Nothing like this though.
A gay relationship, - affair even, - had torn me apart and even the following morning I was still given to sudden emotional outbursts.
I called a mate of mine who lived in the same village as me.
He was a medic but specialising in mental health and held a very senior position in Birmingham, some fifty miles from where we lived.
That said, we'd been close friends for years and I was God Father to his youngest daughter.
I could talk to him even though he was so `Southern Irish' with his approach and I knew he'd tell me how he saw things, -- yeah, - Liam was the only person I could tell and that wouldn't say anything to anybody else.
"For fucks sake John! Why didn't you fucking talk to me before! Jesus fucking Christ man!
Bottle that sort of shit up and you'll be `one of mine' before you can fucking spit!
Get me a can of cider then we'll work this through together."
Half an hour later, - Liam having been given it all, chapter and verse, looked at me.
It must have taken him ten seconds to say "Fucking Hell John?!
You're into kids?!
Oh fucking jaesus man! -------------I don't know!
Oh fuck, -- fuck!!"
"I didn't instigate this Liam. It just happened just like I told you.
I've walked away. I knew it was wrong but the feelings I have for him are still there.
I never for one moment thought that I'd settle for anything else other than a nice bit of skirt!
Why the fuck do you think I'm talking to you!
I'm very scared and I need your help!"
"Ok so you've walked away. Will you have contact with him again in the future?"

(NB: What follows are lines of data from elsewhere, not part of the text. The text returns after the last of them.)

Definition demo_text (path : string) : string :=
  match render_export_file (demo_share path) with Ok t => t | Err _ => "" end.

Lemma nfs_export_reads_back_witness :
  render_export_file (demo_share "/fs/tank/a") = Ok (demo_text "/fs/tank/a") /\
  read_exports (demo_text "/fs/tank/a") =
    Some [("/fs/tank/a", [("10.0.0.5", ["rw"; "sync"; "fsid=2088526998"; "insecure"]);
                          ("192.168.1.0/24", ["ro"; "fsid=7"; "secure"])])].
Proof.
  assert (render_export_file (demo_share "/fs/tank/a") = Ok (demo_text "/fs/tank/a")) as E by (vm_compute; reflexivity).
  split; [exact E|]. rewrite (nfs_export_reads_back _ _ E).
  - vm_compute. reflexivity.
  - apply no_char_dec. vm_compute. reflexivity.
  - split_and!; [done|apply no_char_dec; vm_compute; reflexivity..].
  - repeat constructor; apply no_char_dec; vm_compute; reflexivity.
Defined.

(** A path with a blank passes the checks, and the file exports another
    directory, here to everybody. *)
Lemma nfs_path_injects_client :
  validate_export_path "/fs/tank/a *(rw,no_root_squash)" = Ok tt /\
  read_exports (demo_text "/fs/tank/a *(rw,no_root_squash)") =
    Some [("/fs/tank/a", [("*", ["rw"; "no_root_squash"]); ("10.0.0.5", ["rw"; "sync"; "fsid=2088526998"; "insecure"]);
                          ("192.168.1.0/24", ["ro"; "fsid=7"; "secure"])])].
Proof. split; vm_compute; reflexivity. Qed.

(** ** Operations *)

Inductive NfsOp : Type :=
| NfsCreate (req : CreateNfsShareRequest)
| NfsUpdate (req : UpdateNfsShareRequest)
| NfsDelete (id : string).

Definition run_nfs (env : NfsEnv) (op : NfsOp) : nfs (option NfsShare) :=
  match op with
  | NfsCreate req => s <~ nfs_create env req ;; m_ret (Some s)
  | NfsUpdate req => s <~ nfs_update env req ;; m_ret (Some s)
  | NfsDelete id => nfs_delete env id ;;; m_ret None
  end.

(** The id an operation may touch. *)
Definition touched (env : NfsEnv) (op : NfsOp) : string :=
  match op with NfsCreate _ => ne_id env | NfsUpdate req => un_id req | NfsDelete id => id end.

Definition share_valid (s : NfsShare) : Prop :=
  validate_export_path (ns_path s) = Ok tt /\ forall c, c ∈ ns_clients s -> validate_nfs_client c = Ok tt.

(** Every item is filed under its id and valid, and no path is shared twice. *)
Definition nfs_inv : StateDir NfsShare -> Prop := keyed ns_id ns_path share_valid.

(** What exports.d should hold for a share. *)
Definition exported (env : NfsEnv) (s : NfsShare) : option string :=
  if ns_enabled s && ne_exists_again env
  then match render_export_file s with Ok t => Some t | Err _ => None end
  else None.

Lemma render_valid s : share_valid s -> exists t, render_export_file s = Ok t.
Proof.
  intros [Hp Hc]. unfold render_export_file. rewrite Hp. cbn.
  assert (try_each validate_nfs_client (ns_clients s) = Ok tt) as -> by (by apply try_each_spec). by eexists.
Qed.

Lemma export_path_inj a b : export_file_path a = export_file_path b -> a = b.
Proof.
  unfold export_file_path. intros H. apply to_bytes_inj. apply (f_equal to_bytes) in H.
  rewrite !to_bytes_app in H. apply (inj (app _)) in H. by apply (inj (fun x => x ++ _)) in H.
Qed.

"Yes I will but only platonic. No matter what, I still love him and it's almost as if I have a duty of care and I'll tell you another thing, - he would be heartbroken if I didn't!
"You think so?"
"I know so Liam.
I keep copies of all my emails. You can read them and judge for yourself if you want. You'll know I'm not fucking about then."

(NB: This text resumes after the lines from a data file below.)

(* ===== verification/SmbProps.v ===== *)
(** * SMB shares mean what is stored

    The section of a share, read back as smb.conf(5) describes the format, has
    exactly the parameters of the share. *)

From Stdlib Require Import ZArith Lia Ascii String.
From stdpp Require Import base list gmap strings.
From S2P Require Import Prelude.
From S2P Require Import RustStr.
From S2P Require Import Text.
From S2P Require Import RustVec.
From S2P Require Import RustPath.
From S2P Require Import StateDir.
From S2P Require Import Nfs.
From S2P Require Import NfsProps.
From S2P Require Import Smb.

(** ** Reading smb.conf(5)

    Lines are comments, section names or parameters [name = value]; a line that
    ends in a backslash is continued on the next.  Names are not case sensitive
    and white space in them does not matter; white space around a value is
    dropped.  The result is the list of assignments, each with its section;
    later ones win.  [None] if some line is neither. *)

Definition blank (c : ascii) : bool := char_in [chr 9; chr 13; chr 32] c.
Arguments blank : simpl never.

Fixpoint drop_blanks (l : bytes) : bytes :=
  match l with
  | c :: l' => if blank c then drop_blanks l' else l
  | [] => []
  end.

Fixpoint drop_trailing (l : bytes) : bytes :=
  match l with
  | [] => []
  | c :: l' => match drop_trailing l' with
               | [] => if blank c then [] else [c]
               | r => c :: r
               end
  end.

Definition strip (s : string) : string := of_bytes (drop_trailing (drop_blanks (to_bytes s))).

Definition smb_name (s : string) : string :=
  of_bytes (to_ascii_lowercase_char <$> List.filter (fun c => negb (blank c)) (to_bytes s)).

Definition continued (l : string) : option string := strip_suffix (String (chr 92) "") l.

(** Continued lines, joined. *)
Fixpoint join_lines (ls : list string) : list string :=
  match ls with
  | [] => []
  | l :: ls' =>
      match continued l, join_lines ls' with
      | Some l0, next :: rest => (l0 +:+ next) :: rest
      | _, js => l :: js
      end
  end.

Definition assignment : Type := string * string * string.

Liam paused for a moment and then helped himself to another can.
"Oh Jonny, - Jonny!
I'm fucking lost here man!
You're one of my closest friends for fucks sake!
Listen to me now.
No one will hear anything from my lips and that includes the wife. You do your bit and make sure that sure you have the respect of that boy you were involved with and that there's no possibility of any `come-back'.

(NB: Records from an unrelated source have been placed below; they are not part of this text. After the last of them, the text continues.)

(** The listing with [-R], by lines. *)
Definition child_lines (parent_name output : string) : list string :=
  omap (fun l => let path := default "" (head (split_whitespace l)) in
                 if starts_with (parent_name +:+ "/") path && negb (String.eqb path parent_name) then Some path else None)
    (str_lines output).

Definition find_child_subvolumes (env : VolEnv) (parent_name : string) : result (list string) SubvolumeError :=
  match ve_list_R env with
  | Err e => Err (SvCommandFailed e)
  | Ok output => Ok (sort_by String.leb (child_lines parent_name output))
  end.

(** ** Project quotas *)

Definition register_project (env : VolEnv) (projid : Z) : vol unit :=
  let name := "nasty-" +:+ fmt_dec projid in
  m_modify (fun w =>
    if existsb (fun l => starts_with (name +:+ ":") l || ends_with (":" +:+ fmt_dec projid) l) (vw_projid w) then w
    else if ve_projid_write env
    then mkVolWorld (vw_vols w) (vw_loops w) (vw_quota w) (vw_projid w ++ [name +:+ ":" +:+ fmt_dec projid]) (vw_made w)
    else w).

Definition unregister_project (env : VolEnv) (projid : Z) : vol unit :=
  m_modify (fun w =>
    if ve_projid_write env
    then mkVolWorld (vw_vols w) (vw_loops w) (vw_quota w)
           (List.filter (fun l => negb (ends_with (":" +:+ fmt_dec projid) l)) (vw_projid w)) (vw_made w)
    else w).

Definition set_project_quota_limit (env : VolEnv) (projid bytes : Z) : vol unit :=
  match ve_quota_limit env with
  | Some e => m_throw (SvCommandFailed e)
  | None => m_modify (fun w => mkVolWorld (vw_vols w) (vw_loops w) (<[projid := quota_kib_from_bytes bytes]> (vw_quota w)) (vw_projid w) (vw_made w))
  end.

No body will understand if this comes out. Believe me you'll be so fucked if that was to happen, - especially round here in the village!
This isn't your fucking gay village `Manchester style' for Christ's sake!
Anyway, why aren't you having a drink with me?"
"I don't think the booze is helping my emotions so I'm cutting back a bit.
There won't be any come-back. Damn it his parents know all about me and even gave their blessing to our relationship!"
"Have you talked with them since, you know, talked to his old man?"
"No I've not."
"Then you ought to. Keep him up to speed with things.
Is there anyone else? You seeing anyone else?"
"If you're asking if I'm involved with anyone else then the answer's no I'm not. If you're asking am I seeing anyone else then yes, I am. Well sort of."
"Should I be pleased for you?"
"I don't know.
I'm not ready for a heavy relationship just yet but just in case you're wondering, if this were to go anywhere, it would be perfectly legal and above board."
"I should fucking hope so! I should fucking hope so man!"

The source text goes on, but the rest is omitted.